--- WHAT THE TASK ASKS ---
Copy the listing below line for line, from its opening line to the one with "- vm_compute. split; reflexivity.", both included; stop there.

--- MATERIAL PROVIDED ---
Lemma server_serves_witness :
  let e := GetRemoteEndpoint demo_accepted in
  let q := seen (snd (server_GetHandle route_server (parsed (bstr "POST") (bstr "/echo?x=1") demo_headers))) (bstr "hello") in
  exists w1 w2 (u1 u2 : HttpSession (TcpSession demo_ssl) unit DataBuffer) ws w,
    (OnAccept 0 (mkDemoSsl [] [] []) 0 0 demo_addr demo_peer [] ;;
     for_each [firstn 9 echo_text; skipn 9 echo_text ++ bstr "hello"] (server_read demo_handler e)) (route_server, []) = Done w1 tt /\
    smap_find e (snd w1) = Some u1 /\ uv_writes_ (session_ptr_ u1) = ws ++ [w] /\
    concat (ws ++ [w]) = snd (respond (demo_handler 1 q) new_response) /\
    for_each ws (fun _ => server_written demo_handler e 0) w1 = Done w2 tt /\
    smap_find e (snd w2) = Some u2 /\ is_closed_ u2 = false /\ uv_writes_ (session_ptr_ u2) = [w] /\
    server_written demo_handler e 0 w2 = Done (route_server, []) tt.
Proof.
  refine (server_serves demo_handler route_server [] (mkDemoSsl [] [] []) demo_addr demo_peer [] demo_accepted
    (bstr "POST") (bstr "/echo?x=1") demo_headers (bstr "hello") [firstn 9 echo_text; skipn 9 echo_text ++ bstr "hello"] 1
    (snd (server_GetHandle route_server (parsed (bstr "POST") (bstr "/echo?x=1") demo_headers))) _ _ _ _ _ _ _ _ _ _ _ _ _ _ _).
  - reflexivity.
  - reflexivity.
  - constructor.
  - reflexivity.
  - reflexivity.
  - apply demo_request_ok.
  - discriminate.
  - vm_compute. reflexivity.
  - vm_compute. reflexivity.
  - repeat constructor; discriminate.
  - vm_compute. reflexivity.
  - vm_compute. split; reflexivity.
  - repeat constructor; discriminate.
  - reflexivity.
  - vm_compute. reflexivity.
Defined.

Definition busy_session : HttpSession (TcpSession demo_ssl) unit bytes :=
  mkHttpSession tt (demo_accepted <| uv_log_ := [SRead; SWrite (bstr "hello")] |> <| uv_writes_ := [bstr "hello"] |>) [] None [] []
    (Some new_request) (-1) false false false (GetRemoteEndpoint demo_accepted) false.
Lemma duplicate_endpoint_drops_both_witness :
  let e := GetRemoteEndpoint demo_accepted in
  OnAccept 0 (mkDemoSsl [] [] []) 0 0 demo_addr demo_peer [] (listing route_server e, [(e, busy_session)]) =
    Done ((listing route_server e) <| session_ptr_map_ ::= smap_erase e |>, smap_erase e [(e, busy_session)]) tt.
Proof.
  refine (duplicate_endpoint_drops_both (listing route_server (GetRemoteEndpoint demo_accepted)) [(GetRemoteEndpoint demo_accepted, busy_session)]
    (mkDemoSsl [] [] []) demo_addr demo_peer [] demo_accepted busy_session _ _ _ _ _ _ _ _ _); try reflexivity; [constructor|].
  split; try reflexivity. constructor.
Defined.

(** An OpenSSL that puts 29 bytes around every record, as AES-GCM does in TLS 1.2. *)
Record sealed_ssl : Type := mkSealed { sealed_out : bytes }.
#[export] Instance sealed_openssl : OpenSsl sealed_ssl := {
  SSL_CTX_set_cipher_list x := (x, 1);
  SSL_new x := (x, true);
  BIO_new_in x := (x, true);
  BIO_new_out x := (x, true);
  SSL_use_certificate_file x := (x, 1);
  SSL_use_RSAPrivateKey_file x := (x, 1);
  SSL_check_private_key x := (x, 1);
  BIO_write d x := (x, Zlen d);
  BIO_reset_in x := (x, 1);
  BIO_reset_out x := (mkSealed [], 1);
  out_mem := sealed_out;
  SSL_do_handshake x := (x, (1, SSL_ERROR_NONE));
  SSL_read n x := (x, (-1, SSL_ERROR_WANT_READ, []));
  SSL_write t x := let k := firstn (Z.to_nat 16384) t in (mkSealed (sealed_out x ++ repeat 0 13 ++ k ++ repeat 0 16), Zlen k) }.
#[export] Instance sealed_records : OpenSslRecords sealed_ssl.
Proof.
  refine {| sealing x := sealed_out x = []; overhead := 29 |}. intros x t Hx Ht. cbn [SSL_write BIO_reset_out out_mem sealed_openssl].
  eexists _, _. split; [rewrite (firstn_all2 (n := Z.to_nat 16384)) by (unfold Zlen in Ht; lia); reflexivity|].
  cbn [sealed_out]. rewrite Hx, !Zlen_app. change (Zlen (repeat 0 13)) with 13. change (Zlen (repeat 0 16)) with 16.
  split; [|done]. rewrite Zlen_nil. lia.
Defined.

Definition https_session : HttpSession (TcpSession sealed_ssl) HttpServer bytes :=
  mkHttpSession (listing route_server (bstr "1.2.3.4:5"))
    (mkTcpSession false true (Some (mkSslServer TLS_SERVER_DATA_RECV_STATE (mkSealed []))) demo_addr demo_peer false false [] [] [])
    [new_response] (Some 0%nat) [] [] (Some new_request) (-1) true false false (bstr "1.2.3.4:5") false.

Lemma https_short_body_cut_witness :
  exists s1 rec1 rec2 s2, resp_Write 0 (Some (bstr "hello")) false https_session = Done s1 0 /\ uv_writes_ (session_ptr_ s1) = [rec1; rec2] /\
    uv_written demo_handler 0 s1 = Done s2 tt /\ is_closed_ s2 = true /\ HttpSession.freed_ s2 = true /\
    uv_writes_ (session_ptr_ s2) = [rec2] /\ forall status, uv_written demo_handler status s2 = Stuck.
Proof.
  apply (https_short_body_cut demo_handler https_session 0 new_response (bstr "hello")).
  - split_and!; try reflexivity. split; try reflexivity; [constructor|]. exists (mkSealed []). split; reflexivity.
  - split_and!; reflexivity.
  - reflexivity.
  - vm_compute. split; congruence.
  - vm_compute. congruence.
  - vm_compute. split; congruence.
Defined.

--- EXERCISE RESULT ---
Lemma server_serves_witness :
  let e := GetRemoteEndpoint demo_accepted in
  let q := seen (snd (server_GetHandle route_server (parsed (bstr "POST") (bstr "/echo?x=1") demo_headers))) (bstr "hello") in
  exists w1 w2 (u1 u2 : HttpSession (TcpSession demo_ssl) unit DataBuffer) ws w,
    (OnAccept 0 (mkDemoSsl [] [] []) 0 0 demo_addr demo_peer [] ;;
     for_each [firstn 9 echo_text; skipn 9 echo_text ++ bstr "hello"] (server_read demo_handler e)) (route_server, []) = Done w1 tt /\
    smap_find e (snd w1) = Some u1 /\ uv_writes_ (session_ptr_ u1) = ws ++ [w] /\
    concat (ws ++ [w]) = snd (respond (demo_handler 1 q) new_response) /\
    for_each ws (fun _ => server_written demo_handler e 0) w1 = Done w2 tt /\
    smap_find e (snd w2) = Some u2 /\ is_closed_ u2 = false /\ uv_writes_ (session_ptr_ u2) = [w] /\
    server_written demo_handler e 0 w2 = Done (route_server, []) tt.
Proof.
  refine (server_serves demo_handler route_server [] (mkDemoSsl [] [] []) demo_addr demo_peer [] demo_accepted
    (bstr "POST") (bstr "/echo?x=1") demo_headers (bstr "hello") [firstn 9 echo_text; skipn 9 echo_text ++ bstr "hello"] 1
    (snd (server_GetHandle route_server (parsed (bstr "POST") (bstr "/echo?x=1") demo_headers))) _ _ _ _ _ _ _ _ _ _ _ _ _ _ _).
  - reflexivity.
  - reflexivity.
  - constructor.
  - reflexivity.
  - reflexivity.
  - apply demo_request_ok.
  - discriminate.
  - vm_compute. reflexivity.
  - vm_compute. reflexivity.
  - repeat constructor; discriminate.
  - vm_compute. reflexivity.
  - vm_compute. split; reflexivity.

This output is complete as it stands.